In the entries below, find the line with "rewrite (get_vector_store_hit _" and print exactly every line from there up to and including the line with "blank text = true → chunk_text", with no other lines.

=-=-=

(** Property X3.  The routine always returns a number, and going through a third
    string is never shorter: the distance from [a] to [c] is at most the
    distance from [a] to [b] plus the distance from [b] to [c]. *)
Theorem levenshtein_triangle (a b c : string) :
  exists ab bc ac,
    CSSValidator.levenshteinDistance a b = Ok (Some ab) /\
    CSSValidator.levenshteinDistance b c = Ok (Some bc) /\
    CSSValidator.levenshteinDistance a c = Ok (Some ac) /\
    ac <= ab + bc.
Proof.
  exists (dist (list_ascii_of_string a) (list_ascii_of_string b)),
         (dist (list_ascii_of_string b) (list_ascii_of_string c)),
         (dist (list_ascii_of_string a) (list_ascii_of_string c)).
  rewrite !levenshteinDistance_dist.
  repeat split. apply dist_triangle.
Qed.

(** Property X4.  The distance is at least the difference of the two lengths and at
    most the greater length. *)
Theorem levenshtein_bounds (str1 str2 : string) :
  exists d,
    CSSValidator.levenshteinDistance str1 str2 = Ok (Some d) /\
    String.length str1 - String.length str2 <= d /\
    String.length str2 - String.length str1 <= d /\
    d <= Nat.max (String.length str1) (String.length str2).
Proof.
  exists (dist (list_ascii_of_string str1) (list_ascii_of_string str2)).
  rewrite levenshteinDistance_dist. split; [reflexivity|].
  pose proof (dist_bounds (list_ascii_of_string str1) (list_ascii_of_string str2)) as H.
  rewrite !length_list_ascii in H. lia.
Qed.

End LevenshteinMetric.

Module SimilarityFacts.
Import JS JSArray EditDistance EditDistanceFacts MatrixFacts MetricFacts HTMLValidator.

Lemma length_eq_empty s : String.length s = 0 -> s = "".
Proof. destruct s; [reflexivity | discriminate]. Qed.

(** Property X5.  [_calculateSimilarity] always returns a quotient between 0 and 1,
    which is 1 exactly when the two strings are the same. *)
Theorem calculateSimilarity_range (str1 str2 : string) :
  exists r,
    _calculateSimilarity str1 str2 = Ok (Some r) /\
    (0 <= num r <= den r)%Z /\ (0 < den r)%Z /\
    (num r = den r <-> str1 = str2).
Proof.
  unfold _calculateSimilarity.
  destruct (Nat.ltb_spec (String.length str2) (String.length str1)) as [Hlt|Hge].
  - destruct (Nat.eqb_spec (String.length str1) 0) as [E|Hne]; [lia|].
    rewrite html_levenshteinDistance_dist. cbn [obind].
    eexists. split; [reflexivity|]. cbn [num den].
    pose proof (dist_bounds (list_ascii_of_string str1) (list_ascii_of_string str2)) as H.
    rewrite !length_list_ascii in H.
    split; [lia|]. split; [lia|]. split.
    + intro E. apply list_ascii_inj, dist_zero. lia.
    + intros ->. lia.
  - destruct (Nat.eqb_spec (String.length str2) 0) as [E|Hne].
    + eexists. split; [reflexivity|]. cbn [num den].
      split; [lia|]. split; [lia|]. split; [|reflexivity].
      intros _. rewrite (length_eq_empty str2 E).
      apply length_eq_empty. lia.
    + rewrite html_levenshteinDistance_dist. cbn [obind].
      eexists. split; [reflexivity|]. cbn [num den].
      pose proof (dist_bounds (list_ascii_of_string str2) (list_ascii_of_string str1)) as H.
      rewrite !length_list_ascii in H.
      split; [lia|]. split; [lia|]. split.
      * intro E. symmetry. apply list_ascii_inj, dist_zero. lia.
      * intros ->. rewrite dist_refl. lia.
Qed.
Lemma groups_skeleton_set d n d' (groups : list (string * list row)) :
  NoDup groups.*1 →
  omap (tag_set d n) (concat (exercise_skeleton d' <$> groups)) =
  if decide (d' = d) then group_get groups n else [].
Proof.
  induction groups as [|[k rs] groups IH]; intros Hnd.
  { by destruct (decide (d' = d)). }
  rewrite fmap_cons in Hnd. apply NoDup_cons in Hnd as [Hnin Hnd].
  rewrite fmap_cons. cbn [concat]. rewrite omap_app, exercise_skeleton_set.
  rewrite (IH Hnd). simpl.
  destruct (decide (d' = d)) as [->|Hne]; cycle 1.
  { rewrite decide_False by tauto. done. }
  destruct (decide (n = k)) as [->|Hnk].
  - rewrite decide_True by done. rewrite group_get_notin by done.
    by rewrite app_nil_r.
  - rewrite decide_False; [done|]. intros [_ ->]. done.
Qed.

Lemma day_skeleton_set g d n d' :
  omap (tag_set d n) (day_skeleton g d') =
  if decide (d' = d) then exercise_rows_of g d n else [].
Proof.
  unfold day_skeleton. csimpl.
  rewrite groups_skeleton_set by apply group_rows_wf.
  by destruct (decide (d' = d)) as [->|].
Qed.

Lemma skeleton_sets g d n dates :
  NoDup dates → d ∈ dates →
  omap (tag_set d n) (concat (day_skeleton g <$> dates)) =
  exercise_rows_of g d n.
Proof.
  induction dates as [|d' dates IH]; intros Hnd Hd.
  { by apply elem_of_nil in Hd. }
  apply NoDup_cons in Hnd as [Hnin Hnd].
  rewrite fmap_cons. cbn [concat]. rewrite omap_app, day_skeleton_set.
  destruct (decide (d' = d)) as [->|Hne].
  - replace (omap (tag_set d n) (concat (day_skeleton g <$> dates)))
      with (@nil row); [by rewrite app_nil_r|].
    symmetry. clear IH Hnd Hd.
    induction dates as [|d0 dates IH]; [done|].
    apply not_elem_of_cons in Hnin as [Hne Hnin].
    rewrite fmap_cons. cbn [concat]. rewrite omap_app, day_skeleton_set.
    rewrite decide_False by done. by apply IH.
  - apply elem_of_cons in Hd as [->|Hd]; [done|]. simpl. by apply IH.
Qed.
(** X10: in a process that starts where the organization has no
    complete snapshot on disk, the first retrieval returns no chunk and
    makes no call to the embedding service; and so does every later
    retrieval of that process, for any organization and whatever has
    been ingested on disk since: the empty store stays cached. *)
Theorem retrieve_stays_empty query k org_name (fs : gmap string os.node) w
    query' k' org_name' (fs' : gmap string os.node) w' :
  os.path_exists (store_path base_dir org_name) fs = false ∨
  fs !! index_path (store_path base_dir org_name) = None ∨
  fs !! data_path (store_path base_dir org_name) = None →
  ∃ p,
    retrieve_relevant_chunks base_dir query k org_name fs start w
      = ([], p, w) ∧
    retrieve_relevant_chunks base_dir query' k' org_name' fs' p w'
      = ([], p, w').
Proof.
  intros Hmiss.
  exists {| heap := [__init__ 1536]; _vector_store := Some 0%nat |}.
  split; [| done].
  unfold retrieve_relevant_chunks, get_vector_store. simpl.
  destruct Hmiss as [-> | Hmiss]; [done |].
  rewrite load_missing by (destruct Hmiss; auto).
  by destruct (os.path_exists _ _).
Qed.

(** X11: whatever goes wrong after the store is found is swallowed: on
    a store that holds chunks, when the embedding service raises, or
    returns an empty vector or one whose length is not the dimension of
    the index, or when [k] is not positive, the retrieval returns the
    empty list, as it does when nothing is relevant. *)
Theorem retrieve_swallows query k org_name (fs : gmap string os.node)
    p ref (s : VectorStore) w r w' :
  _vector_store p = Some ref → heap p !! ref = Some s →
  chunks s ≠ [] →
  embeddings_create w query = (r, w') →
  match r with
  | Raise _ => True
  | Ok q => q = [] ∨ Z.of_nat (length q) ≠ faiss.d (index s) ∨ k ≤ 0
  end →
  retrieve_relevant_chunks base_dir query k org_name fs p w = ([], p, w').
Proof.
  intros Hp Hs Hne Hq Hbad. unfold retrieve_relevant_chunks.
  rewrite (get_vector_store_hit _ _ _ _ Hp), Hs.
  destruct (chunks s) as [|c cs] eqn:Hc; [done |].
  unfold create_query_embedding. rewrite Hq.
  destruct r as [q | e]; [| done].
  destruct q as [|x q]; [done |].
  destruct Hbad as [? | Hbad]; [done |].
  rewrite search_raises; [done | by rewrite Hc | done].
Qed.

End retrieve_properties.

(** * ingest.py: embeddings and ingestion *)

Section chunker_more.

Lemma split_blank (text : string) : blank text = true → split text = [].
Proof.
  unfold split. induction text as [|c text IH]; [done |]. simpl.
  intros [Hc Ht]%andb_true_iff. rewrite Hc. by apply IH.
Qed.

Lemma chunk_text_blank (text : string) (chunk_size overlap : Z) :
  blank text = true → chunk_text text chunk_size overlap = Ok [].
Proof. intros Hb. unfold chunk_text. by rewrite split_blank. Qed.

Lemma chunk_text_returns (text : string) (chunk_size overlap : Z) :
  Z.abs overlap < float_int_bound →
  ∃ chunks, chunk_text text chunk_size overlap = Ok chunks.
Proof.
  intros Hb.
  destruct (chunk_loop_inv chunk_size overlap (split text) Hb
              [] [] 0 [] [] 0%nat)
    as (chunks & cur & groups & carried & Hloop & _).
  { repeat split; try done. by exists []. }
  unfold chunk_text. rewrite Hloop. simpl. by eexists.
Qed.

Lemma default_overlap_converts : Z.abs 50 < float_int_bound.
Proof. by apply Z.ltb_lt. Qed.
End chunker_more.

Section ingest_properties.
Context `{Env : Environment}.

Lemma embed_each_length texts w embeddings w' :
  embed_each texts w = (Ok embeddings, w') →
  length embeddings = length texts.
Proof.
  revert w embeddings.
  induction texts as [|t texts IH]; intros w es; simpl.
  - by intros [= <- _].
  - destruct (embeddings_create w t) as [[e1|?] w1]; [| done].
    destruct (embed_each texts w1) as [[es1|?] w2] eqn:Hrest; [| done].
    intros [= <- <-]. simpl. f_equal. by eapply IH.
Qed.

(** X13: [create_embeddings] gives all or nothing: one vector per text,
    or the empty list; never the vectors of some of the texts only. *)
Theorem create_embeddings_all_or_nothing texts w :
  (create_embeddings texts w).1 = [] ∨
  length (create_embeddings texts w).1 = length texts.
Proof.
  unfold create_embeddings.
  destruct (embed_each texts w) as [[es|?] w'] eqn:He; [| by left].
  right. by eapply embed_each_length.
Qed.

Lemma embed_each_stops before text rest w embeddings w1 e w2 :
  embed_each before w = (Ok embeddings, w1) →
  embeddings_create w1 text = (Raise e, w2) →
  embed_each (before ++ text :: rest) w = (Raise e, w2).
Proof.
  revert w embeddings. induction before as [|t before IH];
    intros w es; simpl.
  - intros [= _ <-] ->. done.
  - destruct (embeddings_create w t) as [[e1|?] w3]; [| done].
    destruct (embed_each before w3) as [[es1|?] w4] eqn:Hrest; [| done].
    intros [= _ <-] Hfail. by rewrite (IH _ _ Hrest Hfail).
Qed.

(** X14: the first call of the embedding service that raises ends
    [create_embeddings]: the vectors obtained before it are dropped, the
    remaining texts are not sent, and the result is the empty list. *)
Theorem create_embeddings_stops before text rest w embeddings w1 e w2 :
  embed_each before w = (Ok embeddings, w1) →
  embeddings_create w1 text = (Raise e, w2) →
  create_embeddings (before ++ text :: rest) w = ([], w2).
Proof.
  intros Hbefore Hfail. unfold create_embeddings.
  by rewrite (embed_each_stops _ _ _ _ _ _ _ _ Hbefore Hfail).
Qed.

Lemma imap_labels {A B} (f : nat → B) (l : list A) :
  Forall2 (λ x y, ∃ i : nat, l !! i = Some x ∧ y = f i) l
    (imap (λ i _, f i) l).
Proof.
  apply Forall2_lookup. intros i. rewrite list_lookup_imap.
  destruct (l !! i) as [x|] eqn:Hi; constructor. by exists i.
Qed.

=-=-=

§ **Response for this exercise**
  rewrite (get_vector_store_hit _ _ _ _ Hp), Hs.
  destruct (chunks s) as [|c cs] eqn:Hc; [done |].
  unfold create_query_embedding. rewrite Hq.
  destruct r as [q | e]; [| done].
  destruct q as [|x q]; [done |].
  destruct Hbad as [? | Hbad]; [done |].
  rewrite search_raises; [done | by rewrite Hc | done].
Qed.

End retrieve_properties.

(** * ingest.py: embeddings and ingestion *)

Section chunker_more.

Lemma split_blank (text : string) : blank text = true → split text = [].
Proof.
  unfold split. induction text as [|c text IH]; [done |]. simpl.
  intros [Hc Ht]%andb_true_iff. rewrite Hc. by apply IH.
Qed.

Lemma chunk_text_blank (text : string) (chunk_size overlap : Z) :
  blank text = true → chunk_text text chunk_size overlap = Ok [].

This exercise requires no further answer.